Wednesday, October 8, 2008

How Sweet It Is...

Evotri teammate Chris Sweet and family have made their way to the big island for the ultimate Ironman showdown. Below is Sweet's first recap of life leading up to the main event. Big cheers from the mainland for you Chris!

Kona Update #1: At Play in the Fields of Lava!

Our flight to Kona left Peoria, IL at 6:00am last Saturday. It was going to be a rigorous day of flying with transfers in Chicago and Peoria. Things got off to a lousy start when I learned I was going to have to pay double fees on my bike case since one of the transfers was from American to United. Holy crap what a racket! Suffice it to say that I've flown myself cheaper than what it cost me to fly my bike one way! Flights to Chicago and then San Fransisco went smoothly...well as smoothly as possible when you are flying with a 1 year old. Our flight out of San Fransisco ended up being delayed almost five hours, which meant that we were up for a full 24 hours before hitting Kona. Even before we left San Fransisco we started seeing Ironman athletes and realized this race is really going to be different. Out of all the racers I saw at the airport, not one of them was from the states. Mostly it was Germans, Belgians, and Swiss. This was the first of many wake-up calls that a World Championship is vastly different from a big race in the states.

Getting off the plan around midnight local time, the first thing you realize is damn it is hot and muggy! Temp differences between highs and lows in Kona is only about 10 degrees. Karma swung back in our favor at the airport where the attendant felt bad for us and upgraded our vehicle so that I didn't have to make two trips to bring all of our gear.

We are staying at a small bed and breakfast that is up the mountain from Kona. So far this place is easily the highlight of the trip. We are smack dab in the middle of the Kona coffee belt and everything looks like a tropical rainforest. There are wild turkeys and chickens all of the place that help keep Jonah entertained. Every morning there is an awesome breakfast prepared by the innkeepers that consists of tons of local fruit (there are bananna and pineapple trees on the property). We are about 10 minutes from the race start, but the whole atmosphere up here is much more laid back. There is a big group of Belgians staying with us, including one pro who I don't recognize.

First day here I rode down the mountain from our lodging and headed out for a short ride on the Queen K! Cara and I started getting excited just driving in the first night as we passed all the names we've only heard and seen during IM coverage: the Natural Energy Lab, Palani Rd, Ali'i Drive. Even a week before the race the Queen K was a thoroughfare of bikers and runners. When I've visualized race day, I new it would be brutal hot, but I always thought I would get about 1/2 way through the bike before it got really bad. Wake-up call, it is way hot very early in the morning. Usually it clouds up in the late morning, early afternoon, but it is blazing hot by around 8am. Fun, Fun!

Tuesday morning I went down and did a half hour swim on the course. Again the place was just lousy with triathletes of all nationalities. I'm definitely going to enjoy racing without a wetsuit and being able to see what is going on around (and below!) me.

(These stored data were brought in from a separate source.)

(** [new jQuery.Event( src )]: the target of an event at a text node is its
    parent. *)
Definition Event_of_native (n : native) : event :=
  (Event_of_type (n_type n))
    <| originalEvent := Some n |>
    <| isDefaultPrevented := n_prevented n |>
    <| target := if is_text (n_target n) then parentNode (n_target n) else Some (n_target n) |>
    <| relatedTarget := n_relatedTarget n |>.

(** A call on the native event behind an event, unless it is simulated. *)
Definition on_original (f : native -> native) (ev : event) : event :=
  if isSimulated ev then ev else ev <| originalEvent := f <$> originalEvent ev |>.
Definition preventDefault (ev : event) : event :=
  on_original (fun n => n <| n_prevented := true |>) (ev <| isDefaultPrevented := true |>).
Definition stopPropagation (ev : event) : event :=
  on_original (fun n => n <| n_stopped := true |>) (ev <| isPropagationStopped := true |>).
Definition stopImmediatePropagation (ev : event) : event :=
  stopPropagation (on_original (fun n => n <| n_stoppedNow := true |>) (ev <| isImmediatePropagationStopped := true |>)).

(** ** Dispatch *)

(** [for ( ; cur !== this; cur = cur.parentNode || this )]: the nodes from the
    target up to the one the handlers are bound to. *)
Fixpoint nodes_below (fuel : nat) (this cur : nat) : list nat :=
  match fuel with
  | O => []
  | S fuel => if decide (cur = this) then [] else cur :: nodes_below fuel this (default this (parentNode cur))
  end.

(** The delegated handlers whose selector matches [cur]; [memo] is
    [matchedSelectors]. *)
Definition selector_matches (this cur : nat) (o : handleObj) : bool :=
  let sel := default [] (h_selector o) ++ str " " in
  if h_needsContext o then find_index sel this cur else find_self sel this cur.
Fixpoint match_delegates (this cur : nat) (memo : list (jstr * bool)) (l : list handleObj) : list handleObj :=
  match l with
  | [] => []
  | o :: l =>
      let sel := default [] (h_selector o) in
      let '(b, memo) := match List.find (fun p => bool_decide (fst p = sel)) memo with
                        | Some p => (snd p, memo)
                        | None => let b := selector_matches this cur o in (b, (sel, b) :: memo)
                        end in
      if (b : bool) then o :: match_delegates this cur memo l else match_delegates this cur memo l
  end.

(** [jQuery.event.handlers.call( this, event, handlers )]; [button] is that of
    the original event. *)
Definition handlers (this : nat) (ev : event) (l : handler_list) : list (nat * list handleObj) :=
  let cur := default this (target ev) in
  let click := bool_decide (ev_type ev = str "click") in
  let button := match originalEvent ev with Some n => n_button n | None => 0 end in
  let delegated :=
    if (0 <? delegateCount l)%nat && negb (bool_decide (node_kind cur = PlainObject)) && negb (click && (1 <=? button)) then
      flat_map (fun cur =>
        if bool_decide (node_kind cur = Element) && negb (click && disabled cur) then
          match match_delegates this cur [] (take (delegateCount l) (entries l)) with
          | [] => []
          | m => [(cur, m)]
          end
        else [])
        (nodes_below (S (S (depth cur))) this cur)
    else [] in
  delegated ++ (if (delegateCount l <? length (entries l))%nat then [(this, drop (delegateCount l) (entries l))] else []).

(** ** Running handlers *)

Section run.
(** What the user's functions do, called with [this], the event and the further
    arguments; and what the browser does when a method like [focus] or [click]
    of an element is called. *)
Variable call : K -> nat -> event -> list V -> eff world (retval * event).
Variable native_method : nat -> jstr -> eff world unit.
(** [safeActiveElement()] *)
Variable active_element : world -> option nat.

Definition call_func (f : func) (this : nat) (ev : event) (args : list V) : eff world (retval * event) :=
  match f with
  | User k => call k this ev args
  | ReturnFalse => mret (False_, ev)
  end.

(** [jQuery().off( event )]: unbind the handler that is running. *)
Definition off_event (ev : event) (w : world) : world :=
  match ev_handleObj ev, delegateTarget ev with
  | Some o, Some e =>
      let types := match h_namespace o with [] => h_origType o | ns => h_origType o ++ 46 :: ns end in
      remove e types (Some (h_handler o)) (h_selector o) w
  | _, _ => w
  end.

Definition call_handler (h : handler) (this : nat) (ev : event) (args : list V) : eff world (retval * event) :=
  match h with
  | Plain f => call_func f this ev args
  | Once f => modify (off_event ev) ;; call_func f this ev args
  end.

(** [( jQuery.event.special[ handleObj.origType ] || {} ).handle || handleObj.handler]:
    the hover events run only when the pointer comes from outside. *)
Definition run_handler (o : handleObj) (this : nat) (ev : event) (args : list V) : eff world (retval * event) :=
  let s := special focusin_support (h_origType o) in
  if hover s then
    let outside := match relatedTarget ev with
                   | None => true
                   | Some r => negb (r =? this)%nat && negb (contains this r)
                   end in
    if (outside : bool) then
      '(ret, ev) ← call_handler (h_handler o) this (ev <| ev_type := h_origType o |>) args;
      mret (ret, ev <| ev_type := default [] (bindType s) |>)
    else mret (Undefined, ev)
  else call_handler (h_handler o) this ev args.

(** What follows from the value a handler returned. *)
Definition after_handler (ret : retval) (ev : event) : event :=
  match ret with
  | Undefined => ev
  | False_ => stopPropagation (preventDefault (ev <| ev_result := ret |>))
  | Value _ => ev <| ev_result := ret |>
  end.

(** The inner loop of [dispatch]: the handlers of one element. *)
Fixpoint run_matched (cur : nat) (l : list handleObj) (args : list V) (ev : event) : eff world event :=
  match l with
  | [] => mret ev
  | o :: l =>
      if isImmediatePropagationStopped ev then mret ev
      else if match rnamespace ev with Some ns => namespace_test ns (h_namespace o) | None => true end then
        '(ret, ev) ← run_handler o cur (ev <| ev_handleObj := Some o |> <| ev_data := h_data o |>) args;
        run_matched cur l args (after_handler ret ev)
      else run_matched cur l args ev
  end.

(** The outer loop: element by element. *)
Fixpoint run_queue (q : list (nat * list handleObj)) (args : list V) (ev : event) : eff world event :=
  match q with
  | [] => mret ev
  | (cur, l) :: q =>
      if isPropagationStopped ev then mret ev
      else ev ← run_matched cur l args (ev <| currentTarget := Some cur |>); run_queue q args ev
  end.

During my practice swim there was some current and minor swells. I haven't gotten a good sense of whether the swim will be faster or slower than other races. Jonah got his first practice "Swim" on the course as well. We got to see some sea turtles right by the start.

Yesterday we did our big excursion of the trip and headed down to Volcanoes national park. The park was awesome, but the drive there was almost as good! One thing that you don't get a good sense of during NBC IM coverage is that most of Hawaii's terrain is much more rugged than the Queen K. The only flat part of the island is right along the coast. Everything else is downright mountainous- there is even snow skiing on one of the biggest mountains! The volcanic eruptions at Kilauea were spectacular not because it was spouting lava like you see on TV, but because of the sheer scale of the place. The perimeter of the crater is 11 miles! When we were there there was mostly just massive amounts of smoke and steam. There were steam vents all over the park- we got pictures of a few that were near the road- wild!

On the way home we stopped at a smaller, out-of-the-way beach that the guidebook recommended. Very cool little bay. Awesome snorkeling, with tons of fish (Cara almost touched some type of sea snake, so that put an end to her exploring). There were great warm tide pools that Jonah absolutely loved!

On the race prep side of things I am just doing one easy workout per day. Trying to acclimate to the heat, but would probably need more than a few days for that! Getting some good rest whenever Jonah decides it is OK (he is having more difficulty getting off Illinois time).

I'll try and get in another update before race day!